Die beiden Besatzungen wurden nach Berlin verlegt, die Boote wurden auf der Yachtwerft Köpenick gebaut und wir kamen dorthin zur Baubelehrung.
Berlin war 1950/51 schon eine sonderbare Stadt, bedingt
durch die Einführung der D-Mark und einer eigenen Verwaltung im Westteil der
Stadt war Berlin praktisch schon geteilt, was sich aber im Alltag gar nicht groß
bemerkbar machte. Die Einwohner Ostberlins konnten ihrer Arbeit in den
Westsektoren, wenn sie dort eine Stellung hatten, nachgehen und hatten den
Vorteil, dass sie einen Großteil ihres Einkommens zu günstigen Kursen umtauschen
konnten. Während die Westberliner sehr vorteilhaft Waren und Dienstleistungen im
Ostsektor erwerben konnten. Natürlich war es für uns verboten, die Westsektoren
zu betreten. Hin und wieder kam es aber doch vor, dass wir bei der Heimfahrt vom
Landgang, auf Grund des genossenen Alkohols in der S-Bahn einschliefen und dann
unsanft an der Endstelle, die im Westsektor lag, entweder durch das
Eisenbahnpersonal oder auch von so genannten „Stumm“polizisten geweckt wurden.
(Der damalige Westberliner Polizeipräsident hieß Stumm).

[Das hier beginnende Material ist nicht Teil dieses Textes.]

(** X3: the payload comes back from the game set when the last move of
    [encode] does not end its game and either stands for as many bits as its
    position offers, or stands for the three or four bits that were left at a
    position that offers fewer than eight bits more: the zeros [decode] puts
    in front of such a move fall between the payload and the end marker,
    where the parser drops them. *)
Theorem round_trip_when_last_move_fits (fuel : nat) (file_bytes : list byte)
    (now : Z) (self_destruct_timer : option Z)
    (custom_headers : option (gmap string string)) (st_end st_last : enc_state) :
  file_bytes ≠ [] ->
  (forall custom, custom_headers = Some custom -> custom !! "Seed"%string = None) ->
  encode_loop (complete_binary file_bytes) (expiry_of now self_destruct_timer)
    custom_headers fuel enc_init = Some (inr st_end) ->
  last (encode_trace (complete_binary file_bytes)
          (expiry_of now self_destruct_timer) custom_headers fuel enc_init)
  = Some st_last ->
  Nat.log2 (length (legal_moves (chess_board st_last)))
  ≤ length (complete_binary file_bytes) - file_bit_index st_last
  ∨ ((length (complete_binary file_bytes) - file_bit_index st_last = 3
      ∨ length (complete_binary file_bytes) - file_bit_index st_last = 4)
     ∧ Nat.log2 (length (legal_moves (chess_board st_last)))
       < length (complete_binary file_bytes) - file_bit_index st_last + 8) ->
  should_end_game (chess_board st_end) = false ->
  exists games,
    encode_games fuel file_bytes now self_destruct_timer custom_headers
    = Some (inr games)
    ∧ decode_games games = inr file_bytes.
Proof using shuffle_perm uci_nodup py_int_str.
  intros Hne Hcustom Hloop Hlast Hfits Hgoes.
  destruct (decide (Nat.log2 (length (legal_moves (chess_board st_last)))
                    ≤ length (complete_binary file_bytes) - file_bit_index st_last))
    as [Hwhole|Hshort].
  { by apply (round_trip_whole_last_move fuel file_bytes now self_destruct_timer
                custom_headers st_end st_last). }
  destruct Hfits as [?|[Hleft Hpad]]; [lia|].
  exists (finish (expiry_of now self_destruct_timer) custom_headers st_end).
  split; [unfold encode_games; by rewrite Hloop|].
  destruct (extracted_stream _ _ _ shuffle_perm uci_nodup py_int_str Hcustom
              fuel st_end st_last Hloop Hlast) as (Hn & Hall & tail & Hext).
  unfold decode_games. rewrite Hext, Hgoes, app_nil_r.
  set (r := length (complete_binary file_bytes) - file_bit_index st_last) in *.
  assert (bits_to_encode (complete_binary file_bytes) st_last = r) as Hr
    by (unfold bits_to_encode; lia).
  assert (file_bit_index st_last = length (complete_binary file_bytes) - r)
    as Hidx by lia.
  rewrite Hr, Hidx, padded_before_end_marker by done.
  rewrite (parse_frame_trailing file_bytes _
             (Nat.log2 (length (legal_moves (chess_board st_last))) - r));
    [|done|apply end_marker_after_zeros|lia].
  by rewrite bytes_of_bits_data_bits_of.
Qed.

(** X4: the payload does not come back when the last move of [encode]
    stands for the one or two bits that were left at a position that offers
    more: [decode] fails, or gives fewer bytes than the payload has. *)
Theorem short_last_move_loses_payload (fuel : nat) (file_bytes : list byte)
    (now : Z) (self_destruct_timer : option Z)
    (custom_headers : option (gmap string string)) (st_end st_last : enc_state) :
  (forall custom, custom_headers = Some custom -> custom !! "Seed"%string = None) ->
  encode_loop (complete_binary file_bytes) (expiry_of now self_destruct_timer)
    custom_headers fuel enc_init = Some (inr st_end) ->
  last (encode_trace (complete_binary file_bytes)
          (expiry_of now self_destruct_timer) custom_headers fuel enc_init)
  = Some st_last ->
  length (complete_binary file_bytes) - file_bit_index st_last = 1
  ∨ length (complete_binary file_bytes) - file_bit_index st_last = 2 ->
  length (complete_binary file_bytes) - file_bit_index st_last
  < Nat.log2 (length (legal_moves (chess_board st_last))) ->
  should_end_game (chess_board st_end) = false ->
  exists games,
    encode_games fuel file_bytes now self_destruct_timer custom_headers
    = Some (inr games)
    ∧ match decode_games games with
      | inl _ => True
      | inr decoded => length decoded < length file_bytes
      end.
Proof using shuffle_perm uci_nodup py_int_str.
  intros Hcustom Hloop Hlast Hleft Hshort Hgoes.
  exists (finish (expiry_of now self_destruct_timer) custom_headers st_end).
  split; [unfold encode_games; by rewrite Hloop|].
  destruct (extracted_stream _ _ _ shuffle_perm uci_nodup py_int_str Hcustom
              fuel st_end st_last Hloop Hlast) as (Hn & Hall & tail & Hext).
  unfold decode_games. rewrite Hext, Hgoes, app_nil_r.
  set (r := length (complete_binary file_bytes) - file_bit_index st_last) in *.
  assert (bits_to_encode (complete_binary file_bytes) st_last = r) as Hr
    by (unfold bits_to_encode; lia).
  assert (file_bit_index st_last = length (complete_binary file_bytes) - r)
    as Hidx by lia.
  rewrite Hr, Hidx.
  pose proof (padded_frame_loses_payload file_bytes r
                (Nat.log2 (length (legal_moves (chess_board st_last))) - r)
                Hleft ltac:(lia)) as Hlost.
  by destruct (parse_frame _) as [e|data_bits].
Qed.
(** X5: when the last move of [encode] stands for as many bits as its
    position offers and ends its game, the game is recorded twice, by the
    pass and after the loop, and [decode] gives the payload followed by one
    byte more for every eight bits that the last game holds. *)
Theorem last_game_decoded_twice (fuel : nat) (file_bytes : list byte)
    (now : Z) (self_destruct_timer : option Z)
    (custom_headers : option (gmap string string)) (st_end st_last : enc_state) :
  file_bytes ≠ [] ->
  (forall custom, custom_headers = Some custom -> custom !! "Seed"%string = None) ->
  encode_loop (complete_binary file_bytes) (expiry_of now self_destruct_timer)
    custom_headers fuel enc_init = Some (inr st_end) ->
  last (encode_trace (complete_binary file_bytes)
          (expiry_of now self_destruct_timer) custom_headers fuel enc_init)
  = Some st_last ->
  Nat.log2 (length (legal_moves (chess_board st_last)))
  ≤ length (complete_binary file_bytes) - file_bit_index st_last ->
  should_end_game (chess_board st_end) = true ->
  exists games game last_game more,
    encode_games fuel file_bytes now self_destruct_timer custom_headers
    = Some (inr games)
    ∧ games !! (length games - 1) = Some game
    ∧ games !! (length games - 2) = Some game
    ∧ 2 ≤ length games
    ∧ extract_bits_of [game] = inr last_game
    ∧ decode_games games = inr (file_bytes ++ more)
    ∧ length more = length last_game / 8.
Proof using shuffle_perm uci_nodup py_int_str.
  intros Hne Hcustom Hloop Hlast Hwhole Hends.
  set (wrapped := complete_binary file_bytes) in *.
  set (expiry := expiry_of now self_destruct_timer) in *.
  destruct (trace_last _ _ _ fuel st_end st_last Hloop Hlast)
    as (Hreach & Hidx & Hpass & Hend).
  destruct (last_pass _ _ _ st_last st_end Hidx Hpass Hend)
    as (Hn & Hall & mv & Hmv & Heq).
  destruct (extracted_last_game _ _ _ shuffle_perm uci_nodup py_int_str Hcustom
              fuel st_end st_last Hloop Hlast) as (seen & g & Hsplit & Hg & Hext).
  rewrite Hends in Hext.
  replace (Nat.log2 (length (legal_moves (chess_board st_last)))
           - bits_to_encode wrapped st_last) with 0 in Hsplit
    by (unfold bits_to_encode; lia).
  simpl in Hsplit. rewrite take_drop in Hsplit.
  assert (chess_board st_end ≠ []) as Hboard.
  { rewrite Heq. simpl. unfold push. by destruct (chess_board st_last). }
  assert (finish expiry custom_headers st_end
          = (output_pgns st_last
               ++ [record_of expiry custom_headers st_end (chess_board st_end)])
            ++ [record_of expiry custom_headers st_end (chess_board st_end)])
    as Hfinish.
  { rewrite finish_nonempty by done. f_equal. rewrite Heq at 1. simpl.
    rewrite <- (f_equal chess_board Heq) at 1. simpl. rewrite Hends.
    f_equal. f_equal. unfold record_of. by rewrite Heq. }
  exists (finish expiry custom_headers st_end),
         (record_of expiry custom_headers st_end (chess_board st_end)), g.
  assert (exists more,
            (match parse_frame (seen ++ g ++ g) with
             | inl e => inl e
             | inr data_bits => inr (bytes_of_bits data_bits)
             end : string + list byte) = inr (file_bytes ++ more)
            ∧ length more = length g / 8) as (more & Hdec & Hmore).
  { pose proof (length_data_bits_of file_bytes) as Hdata.
    assert (0 < length file_bytes) as Hpos
      by (destruct file_bytes; simpl; [done|lia]).
    assert (wrapped = (START_MARKER ++ data_bits_of file_bytes) ++ END_MARKER) as Hw.
    { unfold wrapped, complete_binary. by rewrite padding_needed_0, app_assoc. }
    assert (length (START_MARKER ++ data_bits_of file_bytes)
            = 4 + 8 * length file_bytes) as Hhead.
    { rewrite length_app, Hdata. reflexivity. }
    assert (length seen + length g = 8 * length file_bytes + 8) as Hlen.
    { rewrite <- length_app, Hsplit. apply length_complete_binary. }
    assert (g = drop (length seen) wrapped) as Hdrop.
    { by rewrite <- Hsplit, drop_app_length. }
    rewrite app_assoc, Hsplit.
    destruct (decide (length g < 4)) as [Hsmall|Hbig].
    - exists []. rewrite Nat.div_small by lia. split; [|done].
      assert (g = drop (4 - length g) END_MARKER) as Hsuffix.
      { rewrite Hdrop at 1. rewrite Hw.
        replace (length seen)
          with (length (START_MARKER ++ data_bits_of file_bytes) + (4 - length g))
          by lia.
        by rewrite drop_app_add. }
      destruct (end_marker_repeated_in_part (length g) Hsmall) as (p & Hp & Hp8).
      rewrite <- Hsuffix in Hp.
      rewrite Hw, <- !app_assoc.
      rewrite (parse_frame_trailing file_bytes _ p) by done.
      by rewrite bytes_of_bits_data_bits_of, app_nil_r.
    - assert (drop (length g - 4) g = END_MARKER) as Htail.
      { rewrite Hdrop, drop_drop, Hw.
        replace (length seen + (length (drop (length seen)
                   ((START_MARKER ++ data_bits_of file_bytes) ++ END_MARKER)) - 4))
          with (length (START_MARKER ++ data_bits_of file_bytes) + 0).
        - by rewrite drop_app_add.
        - rewrite <- Hw, <- Hdrop. lia. }
      set (q := length g / 8).
      pose proof (Nat.div_mod_eq (length g) 8) as Hdm.
      pose proof (Nat.mod_upper_bound (length g) 8 ltac:(lia)) as Hub.
      exists (bytes_of_bits (take (8 * q) (END_MARKER ++ take (length g - 4) g))).
      split.
      + rewrite <- (take_drop (length g - 4) g) at 1. rewrite Htail, Hw.
        rewrite <- !app_assoc.
        rewrite (app_assoc (data_bits_of file_bytes)),
                (app_assoc (data_bits_of file_bytes ++ END_MARKER)).
        rewrite parse_frame_between.
        assert (length ((data_bits_of file_bytes ++ END_MARKER)
                        ++ take (length g - 4) g)
                = length file_bytes * 8 + length g) as Hbody.
        { rewrite !length_app, length_take, Hdata. simpl. lia. }
        rewrite bool_decide_false.
        2:{ intros E. apply (f_equal length) in E. rewrite Hbody in E.
            simpl in E. lia. }
        rewrite Hbody, bool_decide_false by lia.
        rewrite Nat.div_add_l by lia. fold q. f_equal.
        rewrite <- !app_assoc.
        replace (8 * (length file_bytes + q))
          with (length (data_bits_of file_bytes) + 8 * q) by lia.
        rewrite take_app_add. apply bytes_of_bits_app.
      + rewrite length_bytes_of_bits_eq, length_take, length_app, length_take.
        simpl length. rewrite Nat.min_l by lia.
        by rewrite Nat.mul_comm, Nat.div_mul. }
  exists more. split_and!.
  - unfold encode_games. fold wrapped expiry. by rewrite Hloop.
  - rewrite Hfinish, length_app. simpl.
    rewrite lookup_app_r by lia.
    by replace (length _ + 1 - 1 - length _) with 0 by lia.
  - rewrite Hfinish, !length_app. simpl.
    rewrite lookup_app_l by (rewrite length_app; simpl; lia).
    rewrite lookup_app_r by lia.
    by replace (length (output_pgns st_last) + 1 + 1 - 2
                - length (output_pgns st_last)) with 0 by lia.
  - rewrite Hfinish, !length_app. simpl. lia.
  - done.
  - unfold decode_games. rewrite Hext. exact Hdec.
  - done.
Qed.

Aber das war nicht
weiter schlimm, denn zu dieser Zeit waren die Fronten noch nicht so verhärtet,
wie es dann etwa 10 Jahre später der Fall war.
Aber ich will nicht so weit
vom Ursprungsthema abweichen.
Die zwei KS-Boot-Besatzungen waren in einer Villa in
Berlin-Köpenick untergebracht. Von dort ging es dann täglich zur Yachtwerft, wo
wir zusahen, wie unsere Boote gebaut wurden.

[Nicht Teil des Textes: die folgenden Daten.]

Lemma resolveCollision_at_rest (a b : Stone) :
  vx a = 0 -> vy a = 0 -> vx b = 0 -> vy b = 0 ->
  resolveCollision a b = (a, b).
Proof.
  intros Hax Hay Hbx Hby. unfold resolveCollision.
  destruct (negb (active a) || negb (active b)); [reflexivity |].
  destruct (Rltb _ _ && Rgtb _ _); [| reflexivity].
  rewrite Hax, Hay, Hbx, Hby.
  match goal with
  | |- (if Rleb ?v 0 then _ else _) = _ =>
      replace v with 0 by (unfold Rdiv; ring)
  end.
  rewrite (proj2 (Rleb_true_iff 0 0)) by lra. reflexivity.
Qed.

Lemma collideWith_at_rest (rest : list Stone) (a : Stone) :
  vx a = 0 -> vy a = 0 ->
  Forall (fun s => vx s = 0 /\ vy s = 0) rest ->
  collideWith a rest = (a, rest).
Proof.
  intros Hx Hy H. induction H as [| b rest' [Hbx Hby] _ IH]; simpl.
  - reflexivity.
  - destruct (negb (active b)).
    + rewrite IH. reflexivity.
    + rewrite (resolveCollision_at_rest a b Hx Hy Hbx Hby), IH. reflexivity.
Qed.

Lemma collideAll_at_rest (fuel : nat) (l : list Stone) :
  Forall (fun s => vx s = 0 /\ vy s = 0) l -> collideAll fuel l = l.
Proof.
  revert l. induction fuel as [| fuel IH]; intros l H; simpl.
  - destruct l; reflexivity.
  - destruct H as [| a rest [Hx Hy] Hrest]; [reflexivity |].
    destruct (negb (active a)).
    + rewrite (IH rest Hrest). reflexivity.
    + rewrite (collideWith_at_rest rest a Hx Hy Hrest).
      rewrite (IH rest Hrest). reflexivity.
Qed.

Lemma markOutOfBounds_inside (bounds : Bounds) (s : Stone) :
  (active s = true -> inBounds bounds s) -> markOutOfBounds bounds s = s.
Proof.
  intros H. unfold markOutOfBounds.
  destruct (active s) eqn:Ha; simpl; [| reflexivity].
  destruct (H eq_refl) as [B1 [B2 [B3 B4]]].
  rewrite (proj2 (Rltb_false_iff _ _) B1), (proj2 (Rgtb_false_iff _ _) B2).
  simpl.
  rewrite (proj2 (Rltb_false_iff _ _) B3), (proj2 (Rgtb_false_iff _ _) B4).
  reflexivity.
Qed.

(** X6: a settled sheet stays settled: when no stone has a velocity and
    every stone in play is inside the bounds, a simulation tick changes
    nothing at all (overlapping stones at rest are not pushed apart). *)
Theorem Physics_update_settled_fixpoint
    (bounds : Bounds) (currentEnd : Z) (p : PhysicsEngine) :
  Forall (settled bounds) (stones p) ->
  Physics_update bounds currentEnd p = p.
Proof.
  intros H. unfold Physics_update.
  assert (Hrest : Forall (fun s => vx s = 0 /\ vy s = 0) (stones p)).
  { eapply Forall_impl; [| exact H]. intros s [Hx [Hy _]]. split; assumption. }
  assert (Hmoved : map (Stone_update (sweepZones p) (roughZones p)
                          (IZR (if Z.eqb currentEnd 0 then 1%Z else currentEnd)))
                     (stones p) = stones p).
  { rewrite <- (map_id (stones p)) at 2. apply map_ext_in.
    intros s Hs. rewrite Forall_forall in Hrest.
    destruct (Hrest s Hs) as [Hx Hy]. apply Stone_update_at_rest; assumption. }
  cbv zeta. rewrite Hmoved. rewrite (collideAll_at_rest _ _ Hrest).
  assert (Hmark : map (markOutOfBounds bounds) (stones p) = stones p).
  { rewrite <- (map_id (stones p)) at 2. apply map_ext_in.
    intros s Hs. rewrite Forall_forall in H.
    destruct (H s Hs) as [_ [_ Hb]]. apply markOutOfBounds_inside; exact Hb. }
  rewrite Hmark. destruct p; reflexivity.
Qed.

Lemma Physics_update_settled_fixpoint_witness :
  Physics_update sheetBounds 1 (mkPhysics [thrownStone] [] [])
  = mkPhysics [thrownStone] [] [].
Proof.
  apply (Physics_update_settled_fixpoint sheetBounds 1
           (mkPhysics [thrownStone] [] [])).
  constructor; [| constructor].
  split; [reflexivity | split; [reflexivity |]].
  intros _. unfold inBounds, thrownStone, sheetBounds, SHEET, STONE_RADIUS.
  simpl. lra.
Defined.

Das betraf aber hauptsächlich
das Maschinenpersonal und die seemännische Laufbahn. Wir Funker fuhren sehr oft
nach Oberschöneweide in die Ernst-Schneller-Straße, wo die HVS zwischenzeitlich
ein eigenes Objekt bezogen hatte. Hier wurden wir sozusagen als Schattenpersonal
in den Dienst der Funkstelle einbezogen und konnten so erste Erfahrungen im Netz
machen.
Das war auch gut so, denn bei der Yachtwerft Köpenick handelte es
sich ja um eine relativ kleine Werft und wir hatten manchmal selbst den
Eindruck, dass wir den Werftarbeitern nur im Wege standen.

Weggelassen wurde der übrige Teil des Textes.